Stored data
Lemma wp_publish_snapshot columns controls aliases status reason dry_run max_rows s w :
  Inv w -> derived (stored (mw_disk w)) s ->
  (forall p z, ps_pending s = Some p -> zone_path (pb_path p) = Ok z -> dk_zone (mw_disk w) !! z = None) ->
  wp (publish_snapshot target table columns controls aliases status reason dry_run max_rows s) (fun _ w' => Inv w') w.
Proof.
  intros Hw Hd Hz. set (l := PageLoop s (ps_committed s) false 0 0 0 None "").
  assert (Hl : in_step l w) by (split_and!; [done|intros c Hc; by apply Hd|done]).
  unfold publish_snapshot. apply wp_bind, wp_quiet; [apply quiet_read_source|done|]. intros [rows|e] w1 H1 Hq1; [|done].
  apply (quiet_in_step _ _ _ Hw Hq1) in Hl as (Hd1 & _ & Hz1).
  apply wp_bind, wp_lift. destruct (snapshot_changes _ _ _ _) as [[[[[keys brows] markers] [[i u] dl]] action]|e]; [|done].
  destruct dry_run; [done|]. destruct (String.eqb action "noop"); [done|]. apply wp_bind.
  eapply wp_mono; [by apply wp_publish_scan|]. by intros [path|e] w'.
Qed.

(** *** The whole run *)

Lemma wp_recover status strategy s p w (Q : res (option publish_result) -> mworld -> Prop) :
  Inv w -> derived (stored (mw_disk w)) s -> ps_pending s = Some p ->
  (forall r w', Inv w' -> r <> Ok None -> Q r w') ->
  ((forall z, zone_path (pb_path p) = Ok z -> dk_zone (mw_disk w) !! z = None) -> Q (Ok None) w) ->
  wp (recover_pending target table status strategy s p) Q w.
Proof.
  intros Hw Hd Hp HQ HN. destruct (derived_stored _ _ _ Hd Hp) as (s0 & Hs0 & Hp0).
  destruct (proj2 Hw s0 p Hs0 Hp0) as (_ & z & Hz & Hdz).
  unfold recover_pending, zone_exists. apply wp_bind. apply wp_bind, wp_lift. rewrite Hz. apply wp_disk.
  destruct (path_exists (dk_zone (mw_disk w)) z) eqn:Hx.
  - apply wp_bind. destruct (quiet_leadership w Hw) as [H1 Hq1]. pose proof (leadership_disk w) as Hsame. unfold wp at 1.
    destruct (check_leadership w) as [[[]|e] w1]; cbn [fst snd] in *; [|by apply HQ]. apply wp_bind.
    apply (wp_finalize s p z); [done|by eapply quiet_derived|done|done|by rewrite Hsame|by intros; apply HQ|].
    intros now w2 H2 _ _. apply wp_ret. by apply HQ.
  - assert (Hnone : dk_zone (mw_disk w) !! z = None).
    { destruct (dk_zone (mw_disk w) !! z) as [c|] eqn:E; [|done]. by rewrite (path_exists_file _ _ _ E) in Hx. }
    assert (HN' : Q (Ok None) w) by (apply HN; intros z' Hz'; rewrite Hz in Hz'; by injection Hz' as <-).
    destruct (pb_payload_path p) as [pp|]; [|by apply wp_ret].
    apply wp_bind, wp_disk. destruct (bool_decide _); cbn [negb]; [|by apply wp_ret].
    destruct (String.eqb pp _) eqn:Epp; cbn [negb]; [|apply wp_raise; by apply HQ].
    apply wp_bind. unfold read_pending_payload. apply wp_bind, wp_disk.
    destruct (dk_files (mw_disk w) !! pp) as [[v|payload]|]; [apply wp_raise; by apply HQ| |apply wp_raise; by apply HQ].
    destruct (String.eqb_spec (sha256_hex payload) (pb_content_hash p)) as [Hh|]; [|apply wp_raise; by apply HQ].
    apply wp_ret. apply wp_bind. apply wp_land; [done| |by intros; apply HQ|].
    + split; [done|]. exists p, z. by split_and!.
    + intros s' w1 H1 _ _ _. apply wp_ret. by apply HQ.
Qed.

Task:
Among the entries above, the lines between the ones containing "unfold recover_pending, zone_exists." and "- assert (Hnone", inclusive, are to be transcribed exactly. No other line is to be given.

Worked solution:
  unfold recover_pending, zone_exists. apply wp_bind. apply wp_bind, wp_lift. rewrite Hz. apply wp_disk.
  destruct (path_exists (dk_zone (mw_disk w)) z) eqn:Hx.
  - apply wp_bind. destruct (quiet_leadership w Hw) as [H1 Hq1]. pose proof (leadership_disk w) as Hsame. unfold wp at 1.
    destruct (check_leadership w) as [[[]|e] w1]; cbn [fst snd] in *; [|by apply HQ]. apply wp_bind.
    apply (wp_finalize s p z); [done|by eapply quiet_derived|done|done|by rewrite Hsame|by intros; apply HQ|].
    intros now w2 H2 _ _. apply wp_ret. by apply HQ.
  - assert (Hnone : dk_zone (mw_disk w) !! z = None).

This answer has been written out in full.